*Material provided*.
(* ===== verification/Browser.v ===== *)
(** * The browser as the client sees it

    JSON values, HTTP requests and responses, [localStorage], and a state and
    error monad [M] in which the asynchronous code of the program is written:
    [await fetch(...)] consults the network, a function that is part of the
    world, and every externally visible action is appended to a trace.
    [M] is the sequential reading of an [async] function; the interleavings
    of several of them are step relations of the components that have them. *)

From S2P Require Import Prelude.

(** ** JSON *)

(** A finite number that JavaScript does not write as a plain integer: with a
    fraction ([0.25]), or with an exponent ([1.5e+21], [1e-7]), which it uses
    from 10^21 on and below 10^-6.  A fraction is written without zeros at its
    end, and a number with an exponent starts with a digit other than zero;
    none of these numbers is zero. *)
Inductive digit := D0 | D1 | D2 | D3 | D4 | D5 | D6 | D7 | D8 | D9.
Inductive decimal :=
| Fraction (neg : bool) (ip : N) (frac : list digit)
| Scientific (neg : bool) (d : digit) (frac : list digit) (ex : Z).
#[export] Instance digit_eq_dec : EqDecision digit.
Proof. solve_decision. Defined.
#[export] Instance decimal_eq_dec : EqDecision decimal.
Proof. solve_decision. Defined.
Definition digit_char (d : digit) : N :=
  match d with D0 => 48 | D1 => 49 | D2 => 50 | D3 => 51 | D4 => 52 | D5 => 53 | D6 => 54 | D7 => 55 | D8 => 56 | D9 => 57 end%N.
Definition sign_text (neg : bool) : jstr := if neg then "-" else [].
Definition frac_text (frac : list digit) : jstr := if decide (frac = []) then [] else 46%N :: (digit_char <$> frac).
Definition exponent_text (ex : Z) : jstr := if (ex <? 0)%Z then show ex else 43%N :: show ex.
Definition decimal_text (d : decimal) : jstr :=
  match d with
  | Fraction neg ip frac => sign_text neg ++ dec ip ++ 46%N :: (digit_char <$> frac)
  | Scientific neg d frac ex => (sign_text neg ++ digit_char d :: frac_text frac) ++ 101%N :: exponent_text ex
  end.

Inductive json : Type :=
| JNull
| JBool (b : bool)
| JNum (n : Z)
| JDec (d : decimal)
| JStr (s : jstr)
| JArr (l : list json)
| JObj (l : list (jstr * json)).
Definition json_eq_dec : EqDecision json.
Proof.
  unfold EqDecision, Decision. fix IH 1. intros a b. decide equality.
  - apply (decide (_ = _)).
  - apply (decide (_ = _)).
  - apply (decide (_ = _)).
  - apply (decide (_ = _)).
  - apply (List.list_eq_dec IH).
  - apply List.list_eq_dec. intros [k v] [k' v'].
    destruct (decide (k = k')) as [->|Hk]; [|right; congruence].
    destruct (IH v v') as [->|Hv]; [by left|right; congruence].
Defined.
#[export] Existing Instance json_eq_dec.

(** The conversion to string of template literals and of [Error]. *)
Fixpoint json_to_string (j : json) : jstr :=
  match j with
  | JNull => "null"
  | JBool true => "true"
  | JBool false => "false"
  | JNum n => show n
  | JDec d => decimal_text d
  | JStr s => s
  | JArr l => join "," ((fix go l := match l with
                                     | [] => []
                                     | JNull :: t => [] :: go t
                                     | x :: t => json_to_string x :: go t
                                     end) l)
  | JObj _ => "[object Object]"
  end.

(** Values are [option json]; [None] is [undefined]. *)
Definition json_truthy (v : option json) : bool :=
  match v with
  | None | Some JNull | Some (JBool false) | Some (JNum 0) | Some (JStr []) => false
  | Some _ => true
  end.

(** A property of a value that is neither [null] nor [undefined]. *)
Definition jfield (j : json) (key : jstr) : option json :=
  match j with JObj l => map_get l key | _ => None end.

Definition as_string (v : option json) : option jstr :=
  match v with Some (JStr s) => Some s | _ => None end.
Definition as_array (v : option json) : option (list json) :=
  match v with Some (JArr l) => Some l | _ => None end.

(** [JSON.stringify] of an object literal drops the fields that are
    [undefined]. *)
Definition jobj (l : list (jstr * option json)) : json :=
  JObj (omap (λ '(k, v), pair k <$> v) l).

(** ** HTTP *)

Record http_request := {
  rq_url : jstr;
  rq_method : jstr;
  rq_headers : list (jstr * jstr);
  rq_body : option json;
  rq_credentials : bool
}.

(** [rs_json] is what [res.json()] resolves to, [None] when it rejects. *)
Record http_response := {
  rs_status : Z;
  rs_statusText : jstr;
  rs_content_length : option jstr;
  rs_json : option json
}.

Definition rs_ok (r : http_response) : bool := (200 <=? rs_status r)%Z && (rs_status r <=? 299)%Z.

Inductive fetch_result :=
| Responded (r : http_response)
| Rejected (message : jstr).

(** ** Errors

    [ApiError] is the client's own class; every other exception the program
    sees is an [Error] with a message. *)
Inductive jserr :=
| ApiError (message : jstr) (status : Z) (data : option json)
| PlainError (message : jstr).

Definition err_message (e : jserr) : jstr :=
  match e with ApiError m _ _ => m | PlainError m => m end.
(** [err instanceof ApiError && err.status === s]. *)
Definition is_api_status (e : jserr) (s : Z) : bool :=
  match e with ApiError _ s' _ => (s' =? s)%Z | PlainError _ => false end.

(** ** Effects and the world *)

Inductive effect :=
| EFetch (r : http_request)
| ELocation (href : jstr)
| EPush (path : jstr)
| EReplace (path : jstr)
| EToastSuccess (m : jstr)
| EToastError (m : jstr)
| EInvalidate (key : jstr)
| EClipboard (text : jstr)
| EDownload (href filename : jstr)
| EHistory (url : jstr)              (* history.replaceState *)
| EBack
| EStore (action argument : jstr)    (* an action of a store, not awaited *)
| ETimeout (ms : Z).

Record browser := Browser {
  has_window : bool;                 (* typeof window !== undefined *)
  accessToken : option jstr;         (* the module variable of api.ts *)
  storage : gmap jstr jstr;          (* localStorage *)
  pathname : jstr;                   (* window.location.pathname *)
  net : nat → http_request → fetch_result;
  sent : nat;                        (* requests sent so far *)
  trace : list effect
}.

Record world (S : Type) := World { brw : browser; st : S }.
Arguments World {S} _ _.
Arguments brw {S} _.
Arguments st {S} _.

*Task prompt*. For the string "JNull", return every line of the data where it appears.

*Output*.
| JNull
  | JNull => "null"
                                     | JNull :: t => [] :: go t
  | None | Some JNull | Some (JBool false) | Some (JNum 0) | Some (JStr []) => false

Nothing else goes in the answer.